Weiss's curiosity led to a truly important event for retro-gaming connoisseurs. It turned out that the pallets contained auction items purchased in China. The woman's husband had purchased them from a former employee of SNK, a well-known Japanese manufacturer of arcade machines and video games. The items were stock items that SNK USA had sent back after it closed its U.S. offices in the early 2000s. And among those lots was a prototype cartridge of the Samurai Shodown 64 game for the Hyper Neo Geo 64 arcade machine.
The find is notable for a couple of facts. First: no one (except SNK employees) has ever seen prototype games for the Hyper Neo Geo 64. Judging by the history of their fortunate discovery (thanks to a chain of happy accidents), no one should have seen them. Second: Only seven games were released for these machines, and one of them was Samurai Shodown 64. But the final version is different from the one found by Craig Weiss. And third: this rarity has been sitting in a field under a tree for 20 years-and it's still in working order.

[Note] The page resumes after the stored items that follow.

#[global] Instance peer_id_lt_strict : StrictOrder (λ a b, peer_id_ltb a b = true).
Proof.
  unfold peer_id_ltb, peer_id_compare. split.
  - intros a. unfold complement. by rewrite memcmp_refl.
  - intros a b c.
    destruct (memcmp (elems (bytes a)) _) eqn:E1; try done.
    destruct (memcmp (elems (bytes b)) (elems (bytes c))) eqn:E2; try done.
    by rewrite (memcmp_lt_trans _ (elems (bytes b)) _) by (done || len).
Qed.

(** Exactly one of two distinct identifiers is the lower one. *)
Lemma peer_id_ltb_flip a b : a ≠ b → peer_id_ltb b a = negb (peer_id_ltb a b).
Proof.
  intros Hne. apply peer_id_eqb_neq in Hne. revert Hne.
  unfold peer_id_eqb, peer_id_ltb, peer_id_compare.
  rewrite (memcmp_antisym (elems (bytes a))).
  by destruct (memcmp (elems (bytes a)) (elems (bytes b))).
Qed.

Lemma peer_id_ltb_irrefl a : peer_id_ltb a a = false.
Proof. unfold peer_id_ltb, peer_id_compare. by rewrite memcmp_refl. Qed.

(** ** The text form *)

(** The two nibbles of each byte, high nibble first. *)
Definition nibbles (l : list byte) : list Z :=
  flat_map (λ b, [Z.shiftr (byte_to_Z b) 4; Z.land (byte_to_Z b) 15]) l.

(** The digits of the text: what is left without the cosmetic dashes. *)
Definition strip_dashes (sv : list byte) : list byte :=
  filter (λ c, c ≠ "-"%byte) sv.

Lemma length_nibbles l : length (nibbles l) = (2 * length l)%nat.
Proof. induction l; simpl; lia. Qed.

Lemma to_string_nibbles id :
  to_string id = map hex_char (nibbles (elems (bytes id))).
Proof.
  unfold to_string.
  enough (∀ l out, fold_left (λ out b,
    (out ++ [hex_char (Z.shiftr (byte_to_Z b) 4)]) ++
      [hex_char (Z.land (byte_to_Z b) 15)]) l out = out ++ map hex_char (nibbles l)) as ->
    by done.
  induction l as [|b l IH]; intros out; simpl; [by rewrite app_nil_r|].
  rewrite IH. by rewrite <-!(assoc_L (++)).
Qed.

(** The nibble at digit position [i]. *)
Definition nibble_at (l : list byte) (i : nat) : Z :=
  let b := byte_to_Z (nth (i / 2) l Byte.x00) in
  if Nat.eqb (i mod 2) 0 then Z.shiftr b 4 else Z.land b 15.

Lemma nibbles_at l i : (i < 2 * length l)%nat → nibbles l !! i = Some (nibble_at l i).
Proof.
  revert i; induction l as [|b l IH]; intros i Hi; cbn [length] in Hi; [lia|].
  destruct i as [|[|i]]; [done..|].
  change (nibbles (b :: l) !! S (S i)) with (nibbles l !! i).
  rewrite IH by lia. unfold nibble_at.
  replace (S (S i)) with (i + 1 * 2)%nat by lia.
  by rewrite Nat.Div0.mod_add, Nat.div_add, Nat.add_1_r by lia.
Qed.

Lemma nibbles_range l i v : nibbles l !! i = Some v → 0 ≤ v < 16.
Proof.
  intros Hi. assert (Forall (λ v, 0 ≤ v < 16) (nibbles l)) as HF.
  { clear. induction l as [|b l IH]; simpl; [constructor|].
    repeat constructor; try apply IH; by destruct b. }
  by eapply Forall_lookup_1 in HF.
Qed.

Lemma nibbles_inj l1 l2 : length l1 = length l2 → nibbles l1 = nibbles l2 → l1 = l2.
Proof.
  revert l2; induction l1 as [|b1 l1 IH]; intros [|b2 l2] Hlen; try done.
  intros [= Hhi Hlo H]. f_equal; [|apply IH; simpl in Hlen; auto with lia].
  apply byte_to_Z_inj.
  assert (∀ b, byte_to_Z b = Z.shiftr (byte_to_Z b) 4 * 16 + Z.land (byte_to_Z b) 15)
    as Hb by (by intros []).
  by rewrite (Hb b1), (Hb b2), Hhi, Hlo.
Qed.

(** One digit of the loop: [v] written at digit position [n]. *)
Definition put_nibble (id : list byte) (n : nat) (v : Z) : list byte :=
  let dst := nth (n / 2)%nat id Byte.x00 in
  <[(n / 2)%nat :=
    if Nat.eqb (n mod 2) 0 then byte_of_Z (Z.shiftl v 4)
    else byte_of_Z (Z.lor (byte_to_Z dst) v)]> id.

(** After [length l] digits the array holds them, and when their number is odd
    the low half of the current byte is still zero. *)
Record filled (id : list byte) (l : list Z) : Prop := {
  filled_len : length id = 16%nat;
  filled_at i v : l !! i = Some v → nibble_at id i = v;
  filled_low : (length l < 32)%nat → (length l mod 2 = 1)%nat →
    nibble_at id (length l) = 0;
}.

Lemma nth_insert_eq {A} (l : list A) i x d :
  (i < length l)%nat → nth i (<[i:=x]> l) d = x.
Proof. intros. by rewrite nth_lookup, list_lookup_insert_eq. Qed.

Lemma nth_insert_ne {A} (l : list A) i j x d :
  i ≠ j → nth j (<[i:=x]> l) d = nth j l d.
Proof. intros. by rewrite !nth_lookup, list_lookup_insert_ne. Qed.

Lemma hi_nibble v : 0 ≤ v < 16 →
  Z.shiftr (byte_to_Z (byte_of_Z (Z.shiftl v 4))) 4 = v ∧
  Z.land (byte_to_Z (byte_of_Z (Z.shiftl v 4))) 15 = 0.
Proof.
  intros Hv. rewrite byte_to_of_Z, Z.shiftl_mul_pow2 by done.
  change 15 with (Z.ones 4). rewrite Z.land_ones, Z.shiftr_div_pow2 by done.
  change (2 ^ 4) with 16. rewrite Z.mod_small by lia. split.
  - by rewrite Z.div_mul.
  - by rewrite Z.mod_mul.
Qed.

Lemma lo_nibble b v : 0 ≤ v < 16 → Z.land (byte_to_Z b) 15 = 0 →
  Z.shiftr (byte_to_Z (byte_of_Z (Z.lor (byte_to_Z b) v))) 4 = Z.shiftr (byte_to_Z b) 4 ∧
  Z.land (byte_to_Z (byte_of_Z (Z.lor (byte_to_Z b) v))) 15 = v.
Proof.
  intros Hv Hb. pose proof (byte_to_Z_range b) as Hr.
  change 15 with (Z.ones 4) in *. rewrite Z.land_ones in * by done.
  rewrite !Z.shiftr_div_pow2 by done. change (2 ^ 4) with 16 in *.
  assert (byte_to_Z b = byte_to_Z b / 16 * 16) as E by zlia.
  assert (Z.lor (byte_to_Z b) v = byte_to_Z b / 16 * 16 + v) as ->.
  { rewrite E at 1. change 16 with (2 ^ 4).
    rewrite <-Z.shiftl_mul_pow2 by done.
    rewrite (shift_in 4) by done. by rewrite Z.shiftl_mul_pow2. }
  rewrite byte_to_of_Z, Z.mod_small by zlia. zlia.
Qed.

Lemma put_nibble_filled id l v :
  filled id l → 0 ≤ v < 16 → (length l < 32)%nat →
  filled (put_nibble id (length l) v) (l ++ [v]).
Proof.
  intros [Hlen Hat Hlow] Hv Hn. unfold put_nibble.
  set (n := length l) in *. set (dst := nth (n / 2) id Byte.x00).
  assert (n / 2 < length id)%nat as Hin.
  { rewrite Hlen. apply Nat.Div0.div_lt_upper_bound; lia. }
  assert (n mod 2 = 0 ∨ n mod 2 = 1)%nat as Hpar
    by (pose proof (Nat.mod_upper_bound n 2); lia).
  pose proof (Nat.div_mod_eq n 2) as Hdm.
  pose proof (Nat.div_mod_eq (S n) 2) as HdmS.
  assert ((n mod 2)%nat = 1%nat → Z.land (byte_to_Z dst) 15 = 0) as Hdst.
  { intros Hp. specialize (Hlow Hn Hp). unfold nibble_at in Hlow.
    by rewrite Hp in Hlow. }
  split.
  - by rewrite length_insert.
  - intros i w Hi. unfold nibble_at.
    pose proof (Nat.div_mod_eq i 2) as Hdmi.
    apply lookup_app_Some in Hi as [Hi|[Hge Hi]].
    + pose proof (lookup_lt_Some _ _ _ Hi). rewrite <-(Hat _ _ Hi).
      unfold nibble_at. destruct (decide (n / 2 = i / 2)%nat) as [Heq|Hne];
        [|by rewrite nth_insert_ne].
      rewrite <-Heq, nth_insert_eq by done. fold dst.
      destruct Hpar as [Hp|Hp]; [lia|].
      assert (i mod 2 = 0)%nat as -> by lia. rewrite Hp. cbn [Nat.eqb].
      by apply lo_nibble; auto.
    + fold n in Hge, Hi. apply list_lookup_singleton_Some in Hi as [Hi ->].
      assert (i = n) as -> by lia. rewrite nth_insert_eq by done.
      destruct Hpar as [Hp|Hp]; rewrite Hp; cbn [Nat.eqb].
      * by apply hi_nibble.
      * apply lo_nibble; auto.
  - rewrite length_app. cbn [length]. fold n. rewrite Nat.add_1_r. intros HS Hodd.
    unfold nibble_at. rewrite Hodd. cbn [Nat.eqb].
    assert (S n / 2 = n / 2)%nat as -> by lia.
    assert (n mod 2 = 0)%nat as -> by lia.
    rewrite nth_insert_eq by done. by apply hi_nibble.
Qed.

Weiss, who discovered the curiosity, got in touch with Anthony Bacon, one of the connoisseurs and connoisseurs of rare games and devices. He managed to get the prototype up and running (see video below), and now he's planning to dump the game and share it with the world. But that, he says, won't be easy and is unlikely to happen anytime soon. It's also not known how many working prototypes there are, but judging by photos from the 1997 AOU Amusement Expo, there were five machines in existence and running simultaneously. Perhaps not one survived to this day, and in the hands of Anthony Bacon is a unique specimen, which survived only by chance.